Rather than focusing on that mistake that the student made in rehearsal, guide them toward a feeling of self-compassion, have them take a deep breath and then try again.

Focus on One Small Thing at a Time … or Focus on Something Else

When a student is struggling with reading notes or a certain passage in a piece that they have been learning, frustration quickly follows. Your student is already working on monitoring their self-talk and turning negative statements into positive ones, and you can reinforce this positive lesson by encouraging singular focus or distracting your student with a different matter.

Let’s say that you have a student who is struggling to identify notes as they read music. Rather than asking them to identify all of the notes on the staff, ask them to identify just the first three.

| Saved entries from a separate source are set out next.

(** With the simulation strategy the use case never returns a result:
    whatever the event, it fails with InvalidChangeEventError. *)
Theorem use_case_simulation_disabled (strategy : SimulationStrategy.t)
    (change_event : ChangeEvent.t) :
  AnalyzeLineImpactUseCase.execute strategy change_event = Raise InvalidChangeEventError.
Proof.
  unfold AnalyzeLineImpactUseCase.execute, AnalyzeLineImpactUseCase._validate_change_event.
  destruct (is_empty (ChangeEvent.entity_id change_event)); [reflexivity|].
  destruct (is_empty (ChangeEvent.entity_type change_event)); [reflexivity|].
  destruct (is_empty (ChangeEvent.description change_event)); reflexivity.
Qed.

(* ================================================================= *)
(** ** The Neo4j repository *)
Section neo4j_repository.
Import Neo4jGraphRepository.
Context (client : Neo4jClient) (make_line : gmap string string → outcome Line.t).

Lemma try_except_wraps {A} (body : outcome A) (e : exn) :
  try_except body (λ _, Raise DatabaseConnectionError) = Raise e →
  e = DatabaseConnectionError.
Proof. unfold try_except. destruct body; [discriminate|]. intros [= <-]. reflexivity. Qed.

Lemma try_except_ok {A} (body : outcome A) (handler : exn → outcome A) (a : A) :
  body = Ok a → try_except body handler = Ok a.
Proof. intros ->. reflexivity. Qed.

(** One round of the grouping of the traversal. *)
Lemma traverse_round (groups : gmap string (list (gmap string string)))
    (record : list string * gmap string string) :
  (let label := match record.1 with l :: _ => l | [] => "Unknown" end in
   let entity := record.2 in
   let affected_entities :=
     match groups !! label with
     | None => <[label := []]> groups
     | Some _ => groups
     end in
   entities ← subscript affected_entities label;
   mret (<[label := entities ++ [entity]]> affected_entities))
  = Ok (<[first_label record := default [] (groups !! first_label record) ++ [record.2]]>
          groups).
Proof.
  cbv zeta. fold (first_label record).
  destruct (groups !! first_label record) as [entities|] eqn:Hgroup.
  - rewrite (subscript_some _ _ _ Hgroup). reflexivity.
  - rewrite (subscript_some _ _ [] (lookup_insert_eq _ _ _)).
    rewrite outcome_bind_ok. unfold mret, outcome_ret.
    rewrite insert_insert_eq. reflexivity.
Qed.

Lemma traverse_loop (records : list (list string * gmap string string))
    (groups : gmap string (list (gmap string string))) :
  ∃ groups',
    for_each records groups (λ affected_entities record,
      let label := match record.1 with l :: _ => l | [] => "Unknown" end in
      let entity := record.2 in
      let affected_entities :=
        match affected_entities !! label with
        | None => <[label := []]> affected_entities
        | Some _ => affected_entities
        end in
      entities ← subscript affected_entities label;
      mret (<[label := entities ++ [entity]]> affected_entities)) = Ok groups' ∧
    ∀ label,
      default [] (groups' !! label)
      = default [] (groups !! label)
        ++ (snd <$> filter (λ record, first_label record = label) records) ∧
      (groups' !! label = None
       ↔ groups !! label = None ∧
         filter (λ record, first_label record = label) records = []).
Proof.
  revert groups. induction records as [|record records IH]; intros groups.
  - exists groups. split; [reflexivity|]. intros label. rewrite app_nil_r.
    split; [reflexivity|]. tauto.
  - cbn [for_each]. rewrite traverse_round, outcome_bind_ok.
    destruct (IH (<[first_label record
                    := default [] (groups !! first_label record) ++ [record.2]]> groups))
      as (groups' & Hrun & Hgroups).
    exists groups'. split; [exact Hrun|]. intros label.
    destruct (Hgroups label) as [Hentities Hnone].
    rewrite Hentities, Hnone, filter_cons.
    destruct (decide (first_label record = label)) as [<-|Hother].
    + rewrite lookup_insert_eq. simpl. rewrite <- app_assoc.
      split; [reflexivity|]. split; [intros [H _]; discriminate H|intros [_ H]; discriminate H].
    + rewrite lookup_insert_ne by exact Hother. split; [reflexivity|]. tauto.
Qed.

End neo4j_repository.

Lemma iso_fields_id (iso_id : string) :
  ISO.id (BatchVocabulary.iso_fields iso_id) = iso_id.
Proof.
  unfold BatchVocabulary.iso_fields.
  destruct (split "." iso_id) as [|a [|b rest]]; reflexivity.
Qed.

(** Whatever goes wrong in an operation of the Neo4j repository, in the
    driver or in what the repository makes of the records, the caller
    sees a DatabaseConnectionError. *)
Theorem neo4j_repository_wraps (client : Neo4jGraphRepository.Neo4jClient)
    (make_line : gmap string string → outcome Line.t) :
  raises_only_database_errors (Neo4jGraphRepository.repository client make_line) ∧
  ∀ line_id e,
    Neo4jGraphRepository.get_line_iso_relationship_count client line_id = Raise e →
    e = DatabaseConnectionError.
Proof.
  repeat split; simpl; intros; eapply try_except_wraps; eassumption.
Qed.

(** The ISOs of a line are the parse of the ids of the nodes, in the
    order of the records, so each is determined by its id; one node
    without id fails the whole call. *)
Theorem neo4j_isos_parsed (client : Neo4jGraphRepository.Neo4jClient)
    (line_id : string) (records : list (gmap string string))
    (Hquery : Neo4jGraphRepository.match_isos_of_line client line_id = Ok records) :
  (Forall BatchVocabulary.has_id records →
   Neo4jGraphRepository.get_affected_isos_by_line client line_id
     = Ok ((λ node, BatchVocabulary.iso_fields (shown_id node)) <$> records)) ∧
  (¬ Forall BatchVocabulary.has_id records →
   Neo4jGraphRepository.get_affected_isos_by_line client line_id
     = Raise DatabaseConnectionError) ∧
  (∀ isos, Neo4jGraphRepository.get_affected_isos_by_line client line_id = Ok isos →
           Forall (λ iso, iso = BatchVocabulary.iso_fields (ISO.id iso)) isos).
Proof.
  unfold Neo4jGraphRepository.get_affected_isos_by_line.
  rewrite Hquery, outcome_bind_ok, generic_iso_loop.
  destruct (decide (Forall BatchVocabulary.has_id records)) as [Hall|Hno]; simpl.
  - split; [reflexivity|]. split; [contradiction|].
    intros isos [= <-]. apply Forall_fmap, Forall_true. intros node. simpl.
    rewrite iso_fields_id. reflexivity.
  - split; [contradiction|]. split; [reflexivity|discriminate].
Qed.

Lemma neo4j_isos_parsed_witness :
  Neo4jGraphRepository.get_affected_isos_by_line Stores.client "L1"
    = Ok [ISO.mk "A.1" (Some "A") (Some "1"); ISO.mk "A.2" (Some "A") (Some "2")] ∧
  Neo4jGraphRepository.get_affected_isos_by_line Stores.client "L9"
    = Raise DatabaseConnectionError.
Proof.
  split.
  - destruct (neo4j_isos_parsed Stores.client "L1"
                [ {[ "id" := "A.1" ]}; {[ "id" := "A.2" ]} ] eq_refl) as [Hok _].
    rewrite Hok; [vm_compute; reflexivity|].
    repeat constructor; eexists; vm_compute; reflexivity.
  - destruct (neo4j_isos_parsed Stores.client "L9" [ {[ "name" := "A.9" ]} ] eq_refl)
      as (_ & Hraise & _).
    apply Hraise. intros Hall. inversion Hall as [|? ? [i Hi] _]; subst.
    vm_compute in Hi. discriminate Hi.
Defined.

(** The traversal returns, under each label, the nodes whose first
    label it is, in the order of the records, the nodes without label
    under "Unknown"; a label no record starts with is not a key. *)
Theorem neo4j_traverse_groups (client : Neo4jGraphRepository.Neo4jClient)
    (entity_type entity_id : string) (max_depth : Z)
    (records : list (list string * gmap string string))
    (Hquery : Neo4jGraphRepository.match_reachable client entity_type entity_id max_depth
              = Ok records) :
  ∃ groups,
    Neo4jGraphRepository.traverse_impact_graph client entity_type entity_id max_depth
      = Ok groups ∧
    ∀ label,
      default [] (groups !! label)
        = snd <$> filter (λ record, first_label record = label) records ∧
      (groups !! label = None
       ↔ filter (λ record, first_label record = label) records = []).
Proof.
  unfold Neo4jGraphRepository.traverse_impact_graph.
  rewrite Hquery.
  destruct (traverse_loop records ∅) as (groups & Hrun & Hgroups).
  exists groups. split; [apply try_except_ok; exact Hrun|]. intros label.
  destruct (Hgroups label) as [Hentities Hnone].
  rewrite Hentities, Hnone, lookup_empty. simpl. tauto.
Qed.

Repeat these three notes several times, using an app, flashcards or the keys on the piano to help cement the lesson. Don’t progress to the next three notes until the first three are solidly understood by the student.

With these three notes serving as a foundation, move on to the next three notes, and then the next. Your student may begin progressing faster than they thought possible, leading to increased confidence.

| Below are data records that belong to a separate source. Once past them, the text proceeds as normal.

(* ===== verification/_CoqProject ===== *)
-Q . S2P
Prelude.v
Spinlock.v
RingBuffer.v
MpscFifo.v
SpscFifo.v
RelaxedFifo.v
MpmcFifo.v
WaitQueue.v
ItemQueue.v
Mutex.v
RwLock.v
HazardPointer.v
Wsd.v
SchedulerWsd.v
Manager.v
MpmcQueue.v
Lifo.v
MpmcStack.v
DistFifo.v
SchedulerDist.v
Semaphore.v
Signal.v
MultiSignal.v
Barrier.v
Cond.v
Channel.v
UnboundedChannel.v
WorkQueue.v
MultiChannel.v
Context.v
Fiber.v
Event.v
EventEv.v
Io.v
NodePool.v
ManagerLoop.v
ManagerLife.v
CppFifo.v
CppChannel.v
SchedulerLock.v
ContextPort.v
FiberRun.v
EventPoll.v
Teardown.v
HazardRace.v
HazardFifo.v
Barriers.v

However, there are occasions on which it makes sense to do the exact opposite. Practicing the same phrase over and over starts to feel maddening, especially if your student says that she is just not getting it.

In this case, walking away from that phrase or that entire piece for a few hours or a few days can be immensely beneficial. Allowing a new skill to “simmer on the back burner,” can yield surprisingly good results that provide a huge confidence boost.

More Practice May Be the Answer

When a student is really dedicated to their instrument and practicing one, two or more hours per day, then more practice will not necessarily give them the confidence that they lack.

However, music teachers frequently can tell when a student just isn’t practicing enough between lessons. This may have something to do with wanting to avoid negative self-talk, which we have already discussed.

Alternatively, the student may be having difficulty simply finding the time to practice. Kids may be juggling homework, an after-school job, chores around the house, watching their siblings and various sports and extracurricular activities. This makes it difficult to find adequate practice time.

Ask your student if they want to find more time to practice their instrument. If so, then help them brainstorm some creative solutions. Maybe they prefer playing the piano to soccer but don’t want to let down their team. Perhaps the answer is to finish this soccer season and then decline playing another, leaving much more time for practicing their instrument.

Music Study Builds Confidence

Kids who study music tend to have an improved understanding of language and better social skills. Music lessons even enhance problem-solving abilities and develop the imagination. Accordingly, this is a subject that’s critical for everyone to learn.

If you have a music student who’s struggling, encourage him to monitor his self-talk, practice loving-kindness toward himself and break down a troubling lesson into bite-size pieces. With these techniques and others, it is possible to help students to build their confidence.